Peaky Blinders, Series 6, Ep. 1
BBC1, last night
A man enters a bar in the roughest and most difficult city in the world and orders a glass of water.
This sounds like a joke setting – but it’s the beginning of the end for Peaky Blinders (BBC1).
Writer Stephen Knight’s incomparably stylish, incredibly bloody gangster drama is back for its latest series, without even stopping for the opening credits or their sinister themed tune, Nick Cave’s thunderous Red Right Hand.
Fragmented blurring images from the previous season shot across the screen, as if the central character Thomas Shelby (Killian Murphy) was watching his life flash before his eyes.
The sound of his dying first wife’s last heavy breath echoed deafeningly in his ears, and, sinking to his ankles in mud like the battlefields of Flanders, where Tommy lost his mind, he screamed and raised a revolver to his brain.

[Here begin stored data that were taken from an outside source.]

(* ===== verification/Kmalloc.v ===== *)
(** * Kmalloc: the kernel heap

    Models src/kernel/mm/kmalloc.c: a singly linked list of free blocks sorted
    by address, first-fit allocation with splitting, freeing with coalescing,
    and growth by whole pages.

    The memory is a map from addresses to block headers (the payloads are not
    represented); reading an address without a header is undefined ([None]).
    [panic] does not return: it is the outcome [Panic].

    The page allocator is used through the interface [PageSource], whose laws
    [PageLaws] are all the heap relies on.  The file ends with the instance
    for the page allocator of [Pages]. *)

From S2P Require Import Prelude Bits Pages.

(** ** The page allocator as the heap sees it *)

Class PageSource (P : Type) := {
  source_alloc : P → Z → Z → option (P * Z);
  source_free : P → Z → Z → option P;
}.

(** A successful allocation returns an aligned range of addresses none of
    which was handed out, and hands out exactly that range. *)
Class PageLaws (P : Type) `{PageSource P} (PAGE_ADDR_BITS : Z) := {
  source_inv : P → Prop;
  source_owns : P → Z → Prop;
  source_alloc_law p size flags :
    source_inv p → PAGE_SIZE PAGE_ADDR_BITS ≤ size < 2 ^ 32 →
    (source_alloc p size flags = Some (p, NULL_PAGE)) ∨
    (∃ p' a n, source_alloc p size flags = Some (p', a) ∧ source_inv p' ∧
       n = size / PAGE_SIZE PAGE_ADDR_BITS * PAGE_SIZE PAGE_ADDR_BITS ∧
       0 < a ∧ a + n < 2 ^ 32 ∧ a mod 4 = 0 ∧
       (∀ x, a ≤ x < a + n → ¬ source_owns p x) ∧
       (∀ x, source_owns p' x ↔ a ≤ x < a + n ∨ source_owns p x));
}.

(** ** Data *)

Record block := Block { b_size : Z; b_next : Z }.

Record heap := Heap {
  free_blocks : Z;
  heap_total_pages : Z;
  bytes_free : Z;
  bytes_allocated : Z;
}.

Abbreviation memory := (gmap Z block).

Inductive outcome (A : Type) :=
  | Ret (x : A)
  | Panic.
Arguments Ret {A} x.
Arguments Panic {A}.

Definition BLOCK_HEADER : Z := 8.     (** sizeof(struct block) *)
Definition PTR_SIZE : Z := 4.         (** sizeof(uintptr_t) *)
Definition PAGE_F_SUPERVISOR : Z := 16384.

Definition init_kernel_heap : heap * Z := (Heap 0 0 0 0, 0).

Definition set_free_blocks (h : heap) (p : Z) : heap :=
  Heap p (heap_total_pages h) (bytes_free h) (bytes_allocated h).

(** [if (prev) prev->next = b; else main_heap.free_blocks = b;] *)
Definition link_block (h : heap) (m : memory) (prev b : Z) : option (heap * memory) :=
  if prev =? 0 then Some (set_free_blocks h b, m)
  else pb ← m !! prev; Some (h, <[prev := Block (b_size pb) b]> m).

We left him there for the last time, in 2019. This time he pulled the trigger. The gun was empty – his brother Arthur (Paul Anderson), who loved him, took the bullets.
His second wife, Lizzie, who despised him, burst through the mud in her satin pajamas to throw bullets at his head and call him a coward.
To any viewer who comes to the show recently, this blizzard of highly stylized images may seem incomprehensible.
do not worry. Everyone feels this way when they first encounter Peaky Blinders. When the drama debuted on BBC2 in 2013, it looked like an inappropriate mix of heavy rock soundtrack, historical fantasy, comic book villains and ballet violence in a funny cadence, with a double handful of the supernatural.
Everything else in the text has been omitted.